Every company and industry is different so the structure and hiring priorities will vary. However, AS AN EXAMPLE, here’s what the order of hiring priorities and focus could look like.
So, for technology companies, as your revenue growth allows:
Hire a really good person to own Technology/Engineering
Hire a really good person to own R&D/product development
Hire a really good person to own G&A (accounting, finance, Assistant -- enables you to maximize your productivity)
Hire a really good person to own sales
Hire a really good person to own marketing
Hire a really good person to own customer service
Hire a really good person to own HR/Talent Acquisition
But, one of the most common questions CEOs (or leadership teams) ask board members / investors, are….where they should look for top talent. Often times, we’ll refer candidates but I suggest using a mix of tools/platforms.

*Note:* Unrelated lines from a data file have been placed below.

(** *** Row totals *)

Lemma mergedInto_rowTotal f columns columns' k y p c t y' :
  (∀ c t, f (FlameCell.addTimes c t) = f t + f c) →
  mergedInto columns columns' k y p c t →
  rowTotal f columns' y' = rowTotal f columns y'.
Proof.
  intros Hf Hstep. pose proof (mergedInto_rowAt _ _ _ _ _ _ _ Hstep) as Hrows.
  destruct Hstep as (Hc & Ht & _ & Hpk & _ & ->).
  unfold rowTotal. rewrite !length_setRowAt.
  destruct (decide (y' = y)) as [->|Hy].
  - rewrite (sumZ_seq_change
               (λ x, if decide (x = k) then 0 else initialTime f columns x y)
               (λ x, initialTime f _ x y) p (f c)).
    + rewrite (sumZ_seq_change (λ x, initialTime f columns x y)
                 (λ x, if decide (x = k) then 0 else initialTime f columns x y) k (- f c));
        [lia| | |].
      * apply rowAt_lt in Hc. lia.
      * intros i Hi. by rewrite decide_False.
      * rewrite decide_True by done. unfold initialTime. rewrite Hc. lia.
    + apply rowAt_lt in Ht. lia.
    + intros i Hi. unfold initialTime. rewrite Hrows.
      rewrite decide_False by (intros [? _]; done).
      destruct (decide (i = k)) as [->|Hk]; [by rewrite decide_True|].
      by rewrite decide_False by (intros [? _]; done).
    + unfold initialTime at 1. rewrite Hrows, decide_True by done.
      rewrite decide_False by done. unfold initialTime. rewrite Ht, Hf. done.
  - apply sumZ_ext. intros x _. unfold initialTime. rewrite Hrows.
    by rewrite !decide_False by (intros [_ ?]; done).
Qed.

Lemma stackTimes_lookup delta rows y :
  stackTimes delta rows →
  match rows !! y with Some (Cell c) => FlameCell.selfTime c | _ => 0 end
  = (if bool_decide (length rows = S y) then delta else 0) ∧
  match rows !! y with Some (Cell c) => FlameCell.aggregateTime c | _ => 0 end
  = (if bool_decide (S y < length rows)%nat then delta else 0).
Proof.
  intros (front & leaf & -> & Hself & Hagg & Hfront). rewrite length_app. simpl.
  destruct (decide (y < length front)%nat) as [Hlt|Hge].
  - rewrite lookup_app_l by done.
    destruct (lookup_lt_is_Some_2 front y Hlt) as [r Hr]. rewrite Hr.
    rewrite Forall_lookup in Hfront. destruct (Hfront _ _ Hr) as (c & -> & Hs & Ha).
    rewrite bool_decide_eq_false_2 by lia. rewrite bool_decide_eq_true_2 by lia. done.
  - rewrite lookup_app_r by lia. destruct (y - length front)%nat as [|k] eqn:Hk; simpl.
    + rewrite bool_decide_eq_true_2 by lia. rewrite bool_decide_eq_false_2 by lia. done.
    + rewrite bool_decide_eq_false_2 by lia. rewrite bool_decide_eq_false_2 by lia.
      by destruct k.
Qed.

(** X16. In the columns that [buildColumns] returns, the self times of
    the cells of a row add up to the deltas of the columns whose last row
    it is, and the aggregate times to the deltas of the columns that go
    deeper: merging moves time between cells of a row and loses none. *)
Theorem buildColumns_row_totals fuel model columns :
  buildColumns fuel model = Some columns →
  ∀ y,
    rowTotal FlameCell.selfTime columns y
    = sumZ ((λ x, if bool_decide (depthAt columns x = S y)
                  then default 0 (IProfileModel.timeDeltas model !! x) else 0)
            <$> seq 0 (length columns)) ∧
    rowTotal FlameCell.aggregateTime columns y
    = sumZ ((λ x, if bool_decide (S y < depthAt columns x)%nat
                  then default 0 (IProfileModel.timeDeltas model !! x) else 0)
            <$> seq 0 (length columns)).
Proof.
  intros Hrun y.
  destruct (buildColumns_frames _ _ _ Hrun) as (columns0 & Hinit & Hframes).
  destruct (initialColumns_phase1 _ _ _ Hinit) as [_ Hcols].
  assert (Hlen : length columns = length columns0).
  { pose proof (f_equal length Hframes) as Hl. unfold columnFrames in Hl.
    by rewrite !length_fmap in Hl. }
  assert (Hkept : ∀ f, (∀ c t, f (FlameCell.addTimes c t) = f t + f c) →
                       rowTotal f columns y = rowTotal f columns0 y).
  { intros f Hf.
    destruct (buildColumns_keeps fuel model
                (λ columns0 cols, rowTotal f cols y = rowTotal f columns0 y) columns Hrun)
      as (columns0' & Hinit' & _ & Hkeep).
    rewrite Hinit in Hinit'. injection Hinit' as <-. apply Hkeep; [|done].
    intros k y0 cols cols' p c t _ _ Hstep <-. by eapply mergedInto_rowTotal. }
  assert (Hcolumn : ∀ x, x ∈ seq 0 (length columns0) →
            ∃ col0 delta,
              columns0 !! x = Some col0 ∧
              default 0 (IProfileModel.timeDeltas model !! x) = delta ∧
              depthAt columns x = length (IColumn.rows col0) ∧
              stackTimes delta (IColumn.rows col0)).
  { intros x [_ Hx]%elem_of_seq. simpl in Hx.
    destruct (lookup_lt_is_Some_2 columns0 x Hx) as [col0 Hcol0].
    destruct (Hcols _ _ Hcol0) as (delta & Hdelta & _ & _ & Hstack).
    exists col0, delta. split; [done|]. split; [by rewrite Hdelta|]. split; [|done].
    destruct (lookup_lt_is_Some_2 columns x) as [col Hcol]; [lia|].
    destruct (columnFrames_lookup _ _ _ _ Hframes Hcol) as (col0' & Hcol0' & _ & _ & Hl).
    unfold depthAt. rewrite Hcol. simpl. congruence. }
  rewrite !Hkept by (intros [] []; simpl; lia). unfold rowTotal. rewrite Hlen.
  split; apply sumZ_ext; intros x Hx;
    destruct (Hcolumn x Hx) as (col0 & delta & Hcol0 & -> & -> & Hstack);
    unfold initialTime, rowAt; rewrite Hcol0; simpl;
    by destruct (stackTimes_lookup _ _ y Hstack) as [Hself Hagg].
Qed.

In this last section, lets look at key sources for top talent.
With recruiting highly-skilled talent as the top priority, SMB leaders are asking, “Where can I recruit quality talent?”
Job boards and social professional networks are the leading sources of quality hires for small business. Interestingly, enterprise
organizations use social professional networks, employee referrals, and their career website more heavily than SMBs.
SMBs are limited on funds and resources so finding an all-in-one recruiting solution is an effective way of having to spend the time to manage different tools and technology. That’s where I think LinkedIn could be an effective way for emerging AND growing SMBs to post jobs, build an employer brand, and proactively source highly qualified talent in one place.
With that, let’s go into the key areas that investors zero in on.
1. Competition for funding is more competitive than before
Know your business inside and out.
2. Prioritize hiring top talent and building a strong culture
Prioritize building a high-performing and respected team. Don’t overlook the importance of culture.
3. Measure your culture and continue to keep employees engaged
Employee voice surveys can reveal key findings and allow you to implement solutions.
4. Build a hiring strategy
Detail a strategy in advance for headcount and where to hire for the year. Align your management and hiring teams on the type of candidates you are looking for.
5. Use a mix of hiring tools
In addition to traditional job postings, activate modern recruiting tools (social professional networks, employer branding, referrals) to generate more awareness.